**Exercise prompt:** From the entries that follow, copy every line with the word "Dropout".

**Provided records:**
* * * * *
(** *** The model graph *)

Lemma add_heads_fold (x : tensor) (r : list nat) (acc : list tensor) (uid : nat) :
  fold_left
    (fun (acc : list tensor * nat) (_ : nat) =>
       let (output, uid) := acc in
       ((output ++ [Apply (new_layer uid (Dense 1 "sigmoid")) x])%list, S uid))
    r (acc, uid)
  = ((acc ++ map (fun i => Apply (new_layer (uid + i) (Dense 1 "sigmoid")) x)
               (seq 0 (length r)))%list,
     (uid + length r)%nat).
Proof.
  revert acc uid. induction r as [|a r IH]; intros acc uid; simpl.
  - now rewrite app_nil_r, Nat.add_0_r.
  - rewrite IH. rewrite <- app_assoc. simpl. rewrite Nat.add_0_r.
    rewrite <- seq_shift, map_map. f_equal; [| lia].
    f_equal. f_equal. apply map_ext. intros i. now rewrite Nat.add_succ_r.
Qed.

Lemma add_heads_map (x : tensor) (r : list nat) (uid : nat) :
  add_heads x r uid
  = map (fun i => Apply (new_layer (uid + i) (Dense 1 "sigmoid")) x) (seq 0 (length r)).
Proof. unfold add_heads. now rewrite add_heads_fold. Qed.

(** C3.  For every class count, [get_model] builds a model with exactly
    that many outputs; each is produced by a [Dense(1, 'sigmoid')] layer of
    its own, so it is one unit wide, and each is that layer called on the
    same tensor: the backbone's output through [Dense(512, 'relu')] and
    [Dropout(0.3)]. *)
Theorem get_model_heads (num_classes : nat) :
  exists m,
    get_model (VInt (Z.of_nat num_classes)) = Ok m /\
    length (outputs m) = num_classes /\
    Forall (fun t =>
              (exists uid, producer t = Some (new_layer uid (Dense 1 "sigmoid"))) /\
              last_axis t = Some 1 /\
              fed_from t = Some trunk)
           (outputs m) /\
    NoDup (map producer (outputs m)) /\
    trunk = Apply (new_layer 1 (Dropout (3 # 10)))
              (Apply (new_layer 0 (Dense 512 "relu")) (BackboneOutput "imagenet" false)).
Proof.
  eexists. split; [reflexivity |]. simpl outputs.
  rewrite add_heads_map, length_seq, Nat2Z.id.
  split; [now rewrite length_map, length_seq |].
  split; [| split; [| reflexivity]].
  - apply Forall_forall. intros t Ht. apply list_elem_of_In, in_map_iff in Ht.
    destruct Ht as (i & <- & _). simpl. eauto.
  - rewrite map_map. simpl.
    assert (Hinj : Inj eq eq (fun i : nat => Some (new_layer (S (S i)) (Dense 1 "sigmoid"))))
      by (intros i j [= H]; exact H).
    apply (NoDup_fmap_2 _), NoDup_seq.
Qed.

(** *** The batch iterators *)

Lemma flow_from_dataframe_inv {F : Framework} g df x y size shuf sd bs it :
  flow_from_dataframe g df x y size shuf sd bs = Ok it ->
  exists paths names cols,
    df_getitem df x = Ok paths /\
    mapM_result as_str paths = Ok names /\
    mapM_result (df_getitem df) y = Ok cols /\
    it = {| image_data_generator := g;
            x_col := x;
            y_col := y;
            class_mode := "raw";
            target_size := size;
            shuffle := shuf;
            seed := sd;
            batch_size := bs;
            filepaths :=
              map fst (List.filter (fun row => valid_image_file (fst row))
                         (combine names (map (label_row cols) (seq 0 (length names)))));
            targets :=
              {| nd_cols := length y;
                 nd_data :=
                   map snd (List.filter (fun row => valid_image_file (fst row))
                              (combine names
                                 (map (label_row cols) (seq 0 (length names))))) |} |}.
Proof.
  unfold flow_from_dataframe. intros H.
  destruct (df_getitem df x) as [paths|e] eqn:E1; [simpl in H | discriminate].
  destruct (mapM_result as_str paths) as [names|e] eqn:E2; [simpl in H | discriminate].
  destruct (mapM_result (df_getitem df) y) as [cols|e] eqn:E3; [simpl in H | discriminate].
  injection H as <-. exists paths, names, cols. repeat split; assumption.
Qed.

Lemma flow_batches_inv {F : Framework} train valid test config w b nc w' :
  flow_batches train valid test config w = (Ok (b, nc), w') ->
  exists HEIGHT WIDTH BATCH_SIZE TEST_BATCH,
    getitem config "IMG_HEIGHT" = Ok HEIGHT /\
    getitem config "IMG_WIDTH" = Ok WIDTH /\
    getitem config "BATCH_SIZE" = Ok BATCH_SIZE /\
    getitem config "TEST_BATCH" = Ok TEST_BATCH /\
    getitem config "NUM_CLASSES" = Ok nc /\
    flow_from_dataframe train_gen train "path" labels (HEIGHT, WIDTH)
      true (Some 1) BATCH_SIZE = Ok (train_batches b) /\
    flow_from_dataframe validate_gen valid "path" labels (HEIGHT, WIDTH)
      true None BATCH_SIZE = Ok (validate_batches b) /\
    flow_from_dataframe validate_gen test "path" labels (HEIGHT, WIDTH)
      false None TEST_BATCH = Ok (test_batches b).
Proof.
  unfold flow_batches. intros H.
  apply bind_ok_inv in H as (HEIGHT & w1 & H1 & H). apply lift_ok_inv in H1 as [H1 ->].
  apply bind_ok_inv in H as (WIDTH & w1 & H2 & H). apply lift_ok_inv in H2 as [H2 ->].
  apply bind_ok_inv in H as (BATCH_SIZE & w1 & H3 & H). apply lift_ok_inv in H3 as [H3 ->].
  apply bind_ok_inv in H as (TEST_BATCH & w1 & H4 & H). apply lift_ok_inv in H4 as [H4 ->].
  apply bind_ok_inv in H as (nc' & w1 & H5 & H). apply lift_ok_inv in H5 as [H5 ->].
  apply bind_ok_inv in H as ([] & w1 & _ & H).
  apply bind_ok_inv in H as (it1 & w2 & H6 & H). apply lift_ok_inv in H6 as [H6 ->].
  apply bind_ok_inv in H as (it2 & w2 & H7 & H). apply lift_ok_inv in H7 as [H7 ->].
  apply bind_ok_inv in H as (it3 & w2 & H8 & H). apply lift_ok_inv in H8 as [H8 ->].
  unfold ret in H. injection H as <- <- <-. simpl.
  exists HEIGHT, WIDTH, BATCH_SIZE, TEST_BATCH. repeat split; assumption.
Qed.

Lemma labels_value :
  labels =
    ["Atelectasis"; "Cardiomegaly"; "Consolidation"; "Edema";
     "Enlarged Cardiomediastinum"; "Fracture"; "Lung Lesion"; "Lung Opacity";
     "No Finding"; "Pleural Effusion"; "Pleural Other"; "Pneumonia";
     "Pneumothorax"; "Support Devices"].
Proof. reflexivity. Qed.

Lemma mapM_result_In {A B : Type} (f : A -> result B) (l : list A) (l' : list B) (x : A) :
  mapM_result f l = Ok l' -> In x l -> exists y, f x = Ok y.
Proof.
  intros H Hx. apply mapM_result_Forall2 in H.
  induction H as [|a b l l' Hab _ IH]; [contradiction |].
  destruct Hx as [<- | Hx]; eauto.
Qed.

Lemma flow_from_dataframe_columns {F : Framework} g df x y size shuf sd bs it name :
  flow_from_dataframe g df x y size shuf sd bs = Ok it ->
  In name y -> exists col, df_getitem df name = Ok col.
Proof.
  intros H Hn. apply flow_from_dataframe_inv in H as (paths & names & cols & _ & _ & Hc & _).
  eapply mapM_result_In; eassumption.
Qed.

(** C4.  The three batch iterators read their labels from the same fixed
    list of 14 distinct finding names, one label column per finding: the
    label array of each has 14 columns, and an iterator is only built over
    a manifest that has a column of each of these names. *)
Theorem label_columns_fixed {F : Framework} train valid test config w b nc w' :
  flow_batches train valid test config w = (Ok (b, nc), w') ->
  length labels = 14%nat /\
  NoDup labels /\
  labels =
    ["Atelectasis"; "Cardiomegaly"; "Consolidation"; "Edema";
     "Enlarged Cardiomediastinum"; "Fracture"; "Lung Lesion"; "Lung Opacity";
     "No Finding"; "Pleural Effusion"; "Pleural Other"; "Pneumonia";
     "Pneumothorax"; "Support Devices"] /\
  Forall (fun it => y_col it = labels /\ nd_cols (targets it) = 14%nat)
    [train_batches b; validate_batches b; test_batches b] /\
  forall name, In name labels ->
    Forall (fun df => exists col, df_getitem df name = Ok col) [train; valid; test].
Proof.
  intros H.
  apply flow_batches_inv in H as (HT & WD & BS & TB & _ & _ & _ & _ & _ & H1 & H2 & H3).
  split; [reflexivity |].
  split; [rewrite labels_value; apply (bool_decide_unpack _); vm_compute; exact I |].
  split; [apply labels_value |].
  split.
  - repeat constructor;
      match goal with
      | |- y_col ?it = _ =>
          match goal with
          | Hf : flow_from_dataframe _ _ _ _ _ _ _ _ = Ok it |- _ =>
              apply flow_from_dataframe_inv in Hf as (? & ? & ? & _ & _ & _ & ->)
          end; reflexivity
      | |- nd_cols (targets ?it) = _ =>
          match goal with
          | Hf : flow_from_dataframe _ _ _ _ _ _ _ _ = Ok it |- _ =>
              apply flow_from_dataframe_inv in Hf as (? & ? & ? & _ & _ & _ & ->)
          end; reflexivity
      end.
  - intros name Hn. repeat constructor; eapply flow_from_dataframe_columns; eassumption.
Qed.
* * * * *
**Expected answer:**
    [Dropout(0.3)]. *)
    trunk = Apply (new_layer 1 (Dropout (3 # 10)))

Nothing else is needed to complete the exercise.